Отношение министра финансов было очевидно. Витте будет повторять в своих письмах и на совещаниях в министерстве в течение последующих трех лет, что Россия должна вернуть себе доверие Пекина. «В наших интересах прежде всего восстановить [китайское] правительство, которое одно в состоянии успокоить разыгравшееся народное волнение, — убеждал он царя в служебной записке от 11 августа 1900 г., — и не только не предъявлять чрезмерных требований, но, наоборот, оказать и нравственную, и материальную поддержку» {937} .
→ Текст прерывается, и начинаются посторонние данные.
(** * convert_kmz_to_lots: KMZ archive to lots.json

    A shallow embedding of [scripts/convert_kmz_to_lots.py] and the
    properties of its extraction, assembly and statistics stages.

    Conventions of the embedding
    - Python [str] is [string]; the characters are taken in the ASCII range.
    - Python [float] is IEEE-754 binary64 with round-to-nearest-even,
      modelled by its exact rational value (type [float] below): every
      operation computes the exact result in [Q] and rounds it once.
    - A raised exception is the [Raise] constructor of [result].
    - A [dict] is an association list in insertion order.
    - [print] calls are not modelled. *)

From Stdlib Require Import ZArith QArith Qabs Qround Qpower Qreduction.
From Stdlib Require Import List String Ascii Bool Lia Lqa Permutation.
From Stdlib Require Import DecimalString Decimal DecimalNat.
Import ListNotations.

Local Open Scope string_scope.
Local Open Scope Z_scope.

(* ================================================================== *)
(** * Exceptions *)

(** The exceptions the script can raise. *)
Inductive exn : Type :=
| ValueError (msg : string)          (* raise ValueError(msg) *)
| FloatValueError (literal : string) (* ValueError raised by float(literal) *)
| UnicodeDecodeError                 (* bytes.decode('utf-8') *)
| ZipReadError (name : string)       (* ZipFile.read *)
| ParseError.                        (* ET.fromstring *)

Inductive result (A : Type) : Type :=
| Ok (a : A)
| Raise (e : exn).
Arguments Ok {A} a.
Arguments Raise {A} e.

Definition bind {A B} (r : result A) (k : A -> result B) : result B :=
  match r with
  | Ok a => k a
  | Raise e => Raise e
  end.

Notation "x <- r ;; k" := (bind r (fun x => k))
  (at level 61, r at next level, right associativity).

(* ================================================================== *)
(** * binary64 floating point *)

(** A binary64 value.  [Fin q] carries a non-zero finite value as a
    rational in lowest terms. *)
Inductive float : Type :=
| NaN
| Inf (neg : bool)
| Zero (neg : bool)
| Fin (q : Q).

Definition two : Q := 2 # 1.

(** [2 ^ e] for an integer exponent. *)
Definition pow2 (e : Z) : Q := (two ^ e)%Q.

Definition Qneg (q : Q) : bool := (Qnum q <? 0)%Z.

(** [ilog2 q] is the binary exponent of a non-zero [q]:
    [2 ^ ilog2 q <= |q| < 2 ^ (ilog2 q + 1)]. *)
Definition ilog2 (q : Q) : Z :=
  let k := Z.log2 (Z.abs (Qnum q)) - Z.log2 (Zpos (Qden q)) in
  if Qle_bool (pow2 k) (Qabs q) then k else k - 1.

(** Nearest integer, ties to even. *)
Definition rne (q : Q) : Z :=
  let f := Qfloor q in
  match (q - inject_Z f ?= 1 # 2)%Q with
  | Lt => f
  | Gt => f + 1
  | Eq => if Z.even f then f else f + 1
  end.

(** The quantum of the binary64 format at [q]: 53 significant bits,
    least exponent -1074. *)
Definition ulp_exp (q : Q) : Z := Z.max (ilog2 q - 52) (-1074).

(** Rounding of an exact non-zero result to binary64. *)
Definition round64 (q : Q) : float :=
  let u := ulp_exp q in
  let m := rne (q / pow2 u) in
  let v := (inject_Z m * pow2 u)%Q in
  if (m =? 0)%Z then Zero (Qneg q)
  else if Qle_bool (pow2 1024) (Qabs v) then Inf (Qneg q)
  else Fin (Qred v).

Definition is_zeroQ (q : Q) : bool := (Qnum q =? 0)%Z.

Definition fneg (x : float) : float :=
  match x with
  | NaN => NaN
  | Inf s => Inf (negb s)
  | Zero s => Zero (negb s)
  | Fin q => Fin (Qred (- q))
  end.

Definition sign_of (x : float) : bool :=
  match x with
  | NaN => false
  | Inf s | Zero s => s
  | Fin q => Qneg q
  end.

(** [x + y] *)
Definition fadd (x y : float) : float :=
  match x, y with
  | NaN, _ | _, NaN => NaN
  | Inf s, Inf s' => if Bool.eqb s s' then Inf s else NaN
  | Inf s, _ | _, Inf s => Inf s
  | Zero s, Zero s' => Zero (s && s')
  | Zero _, Fin q | Fin q, Zero _ => Fin q
  | Fin a, Fin b =>
      let r := (a + b)%Q in
      if is_zeroQ r then Zero false else round64 r
  end.

(** [x - y] *)
Definition fsub (x y : float) : float := fadd x (fneg y).

(** [x * y] *)
Definition fmul (x y : float) : float :=
  match x, y with
  | NaN, _ | _, NaN => NaN
  | Inf _, Zero _ | Zero _, Inf _ => NaN
  | Inf s, z | z, Inf s => Inf (xorb s (sign_of z))
  | Zero s, z | z, Zero s => Zero (xorb s (sign_of z))
  | Fin a, Fin b => round64 (a * b)
  end.

(** [x / y] for a non-zero divisor (Python raises ZeroDivisionError on a
    zero divisor; the IEEE result is given here). *)
Definition fdiv (x y : float) : float :=
  match x, y with
  | NaN, _ | _, NaN => NaN
  | Inf _, Inf _ => NaN
  | Inf s, z => Inf (xorb s (sign_of z))
  | z, Inf s => Zero (xorb (sign_of z) s)
  | Zero _, Zero _ => NaN
  | Zero s, Fin b => Zero (xorb s (Qneg b))
  | Fin a, Zero s => Inf (xorb (Qneg a) s)
  | Fin a, Fin b => round64 (a / b)
  end.

(** Conversion of a Python [int] in a mixed expression. *)
Definition of_int (z : Z) : float :=
  if (z =? 0)%Z then Zero false else round64 (inject_Z z).

(** The real value of a finite float (0 for the others). *)
Definition F2Q (x : float) : Q :=
  match x with
  | Fin q => q
  | _ => 0%Q
  end.

Definition is_finite (x : float) : bool :=
  match x with
  | Fin _ | Zero _ => true
  | _ => false
  end.

(** [x < y] *)
Definition flt (x y : float) : bool :=
  match x, y with
  | NaN, _ | _, NaN => false
  | Inf s, Inf s' => s && negb s'
  | Inf s, _ => s
  | _, Inf s => negb s
  | _, _ => match (F2Q x ?= F2Q y)%Q with Lt => true | _ => false end
  end.

(** [x > y] *)
Definition fgt (x y : float) : bool := flt y x.

(** [round(x, ndigits)] for a float [x] and a small non-negative
    [ndigits]: the float nearest to the decimal rounding (ties to even, on
    the exact value) of [x]. *)
Definition py_round (x : float) (ndigits : Z) : float :=
  match x with
  | Fin q =>
      let s := inject_Z (10 ^ ndigits) in
      let k := rne (q * s) in
      if (k =? 0)%Z then Zero (Qneg q) else round64 (inject_Z k / s)
  | _ => x
  end.

(* ================================================================== *)
(** * Strings *)

Definition str_eqb (a b : string) : bool := String.eqb a b.

Definition is_empty (s : string) : bool :=
  match s with
  | EmptyString => true
  | _ => false
  end.

(** [str.isspace] on the ASCII range: TAB, LF, VT, FF, CR, FS, GS, RS, US
    and the space. *)
Definition is_space (c : ascii) : bool :=
  let n := nat_of_ascii c in
  ((9 <=? n) && (n <=? 13) || (28 <=? n) && (n <=? 32))%nat.

Definition is_digit (c : ascii) : bool :=
  let n := nat_of_ascii c in
  ((48 <=? n) && (n <=? 57))%nat.

Fixpoint lstrip (s : string) : string :=
  match s with
  | EmptyString => EmptyString
  | String c r => if is_space c then lstrip r else s
  end.

Fixpoint rstrip (s : string) : string :=
  match s with
  | EmptyString => EmptyString
  | String c r =>
      let r' := rstrip r in
      if is_empty r' && is_space c then EmptyString else String c r'
  end.

(** [s.strip()] *)
Definition strip (s : string) : string := rstrip (lstrip s).

(** The loop of [s.split()]: [cur] is the token being read. *)
Fixpoint split_ws_from (cur : string) (s : string) : list string :=
  match s with
  | EmptyString => if is_empty cur then [] else [cur]
  | String c r =>
      if is_space c
      then (if is_empty cur then split_ws_from EmptyString r
            else cur :: split_ws_from EmptyString r)
      else split_ws_from (cur ++ String c EmptyString) r
  end.

(** [s.split()]: the maximal runs of non-whitespace characters. *)
Definition split_ws (s : string) : list string := split_ws_from EmptyString s.

(** The loop of [s.split(sep)] for a one-character separator. *)
Fixpoint split_on_from (sep : ascii) (cur : string) (s : string) : list string :=
  match s with
  | EmptyString => [cur]
  | String c r =>
      if Ascii.eqb c sep
      then cur :: split_on_from sep EmptyString r
      else split_on_from sep (cur ++ String c EmptyString) r
  end.

(** [s.split(sep)] *)
Definition split_on (sep : ascii) (s : string) : list string :=
  split_on_from sep EmptyString s.

(** [s.upper()] on ASCII letters. *)
Definition upper_char (c : ascii) : ascii :=
  let n := nat_of_ascii c in
  if ((97 <=? n) && (n <=? 122))%nat then ascii_of_nat (n - 32) else c.

Definition lower_char (c : ascii) : ascii :=
  let n := nat_of_ascii c in
  if ((65 <=? n) && (n <=? 90))%nat then ascii_of_nat (n + 32) else c.

Fixpoint str_map (f : ascii -> ascii) (s : string) : string :=
  match s with
  | EmptyString => EmptyString
  | String c r => String (f c) (str_map f r)
  end.

Definition upper (s : string) : string := str_map upper_char s.
Definition lower (s : string) : string := str_map lower_char s.

(** [needle in hay] *)
Fixpoint str_contains (needle hay : string) : bool :=
  String.prefix needle hay ||
  match hay with
  | EmptyString => false
  | String _ r => str_contains needle r
  end.

(** [s.endswith(suffix)] *)
Definition endswith (s suffix : string) : bool :=
  let n := String.length s in
  let k := String.length suffix in
  (k <=? n)%nat && str_eqb (String.substring (n - k) k s) suffix.

(** [s[:n]] *)
Fixpoint take (n : nat) (s : string) : string :=
  match n, s with
  | S n', String c r => String c (take n' r)
  | _, _ => EmptyString
  end.

(** [x in xs] for a list of strings. *)
Definition str_in (x : string) (xs : list string) : bool :=
  existsb (str_eqb x) xs.

(** [f"{n:03d}"] for a non-negative [n]: the decimal digits, padded with
    zeros on the left to at least three characters. *)
Fixpoint zero_pad (k : nat) (d : Decimal.uint) : Decimal.uint :=
  match k with
  | O => d
  | S k' => Decimal.D0 (zero_pad k' d)
  end.

Definition format_03d (n : nat) : string :=
  let d := Nat.to_uint n in
  NilEmpty.string_of_uint (zero_pad (3 - Decimal.nb_digits d) d).

(* ================================================================== *)
(** * float(s) *)

(** Leading decimal digits of [s] and the rest. *)
Fixpoint span_digits (s : string) : string * string :=
  match s with
  | EmptyString => (EmptyString, EmptyString)
  | String c r =>
      if is_digit c
      then let (d, rest) := span_digits r in (String c d, rest)
      else (EmptyString, s)
  end.

(** Value of a string of decimal digits, most significant first. *)
Fixpoint digits_value (acc : Z) (s : string) : Z :=
  match s with
  | EmptyString => acc
  | String c r => digits_value (10 * acc + (Z.of_nat (nat_of_ascii c) - 48)) r
  end.

(** Underscores are allowed only between two digits; they are removed
    before the number is read. *)
Fixpoint remove_underscores (prev_digit : bool) (s : string) : option string :=
  match s with
  | EmptyString => Some EmptyString
  | String c r =>
      if Ascii.eqb c "_"
      then
        match r with
        | String d _ =>
            if prev_digit && is_digit d then remove_underscores false r else None
        | EmptyString => None
        end
      else option_map (String c) (remove_underscores (is_digit c) r)
  end.

(** An optional sign and the rest. *)
Definition read_sign (s : string) : bool * string :=
  match s with
  | String "-" r => (true, r)
  | String "+" r => (false, r)
  | _ => (false, s)
  end.

(** The exponent part: empty, or [e] or [E], an optional sign, digits. *)
Definition read_exponent (s : string) : option Z :=
  match s with
  | EmptyString => Some 0
  | String c r =>
      if Ascii.eqb c "e" || Ascii.eqb c "E"
      then
        let (neg, r') := read_sign r in
        let (d, rest) := span_digits r' in
        if is_empty d || negb (is_empty rest) then None
        else Some (if neg then - digits_value 0 d else digits_value 0 d)
      else None
  end.

Definition ten : Q := 10 # 1.

(** The float nearest to [(-1)^neg * m * 10^e]. *)
Definition of_decimal (neg : bool) (m : Z) (e : Z) : float :=
  if (m =? 0)%Z then Zero neg
  else round64 (inject_Z (if neg then - m else m) * ten ^ e)%Q.

(** A decimal number: digits, an optional point and digits (one digit at
    least), an optional exponent. *)
Definition read_number (neg : bool) (s : string) : option float :=
  let (d1, r1) := span_digits s in
  let (d2, r2) :=
    match r1 with
    | String "." r => span_digits r
    | _ => (EmptyString, r1)
    end in
  if is_empty d1 && is_empty d2 then None
  else
    match read_exponent r2 with
    | Some e =>
        Some (of_decimal neg (digits_value 0 (d1 ++ d2))
                (e - Z.of_nat (String.length d2)))
    | None => None
    end.

(** What [float(s)] accepts: surrounding whitespace, a sign, then [inf],
    [infinity] or [nan] in any case, or a decimal number. *)
Definition float_of_string (s : string) : option float :=
  match remove_underscores false (strip s) with
  | None => None
  | Some t =>
      let (neg, body) := read_sign t in
      let l := lower body in
      if str_eqb l "inf" || str_eqb l "infinity" then Some (Inf neg)
      else if str_eqb l "nan" then Some NaN
      else read_number neg body
  end.

(** [float(s)] *)
Definition py_float (s : string) : result float :=
  match float_of_string s with
  | Some x => Ok x
  | None => Raise (FloatValueError s)
  end.

(* ================================================================== *)
(** * Loops and dicts *)

(** A [for] loop over [xs] whose body updates the state [s] or raises. *)
Fixpoint for_each {A S : Type} (xs : list A) (s : S)
  (body : S -> A -> result S) : result S :=
  match xs with
  | [] => Ok s
  | x :: r => s' <- body s x ;; for_each r s' body
  end.

(** [d.get(k)] on a dict in insertion order. *)
Fixpoint dict_get {V : Type} (d : list (string * V)) (k : string) : option V :=
  match d with
  | [] => None
  | (k', v) :: r => if str_eqb k' k then Some v else dict_get r k
  end.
Возрождая аргумент, выдвинутый им три года назад, когда он пытался убедить своего государя не захватывать Порт-Артур, Витте предупреждал, что аннексия Маньчжурии только подтолкнет другие страны к борьбе за свой кусок пирога:
Наложи мы руку на Маньчжурию или побережье Чжилийского залива… этим будет дан сигнал для занятия обширных областей Германией в Шаньдуне, Великобританией — в долине Янцзыцзяна и других местах, Францией — на юге, и кое-где прочими державами. Особенно опасно для нашего дела на Востоке будет водворение Японии на Азиатском континенте, вероятно, в Корее. Настанет раздел Китая {938} .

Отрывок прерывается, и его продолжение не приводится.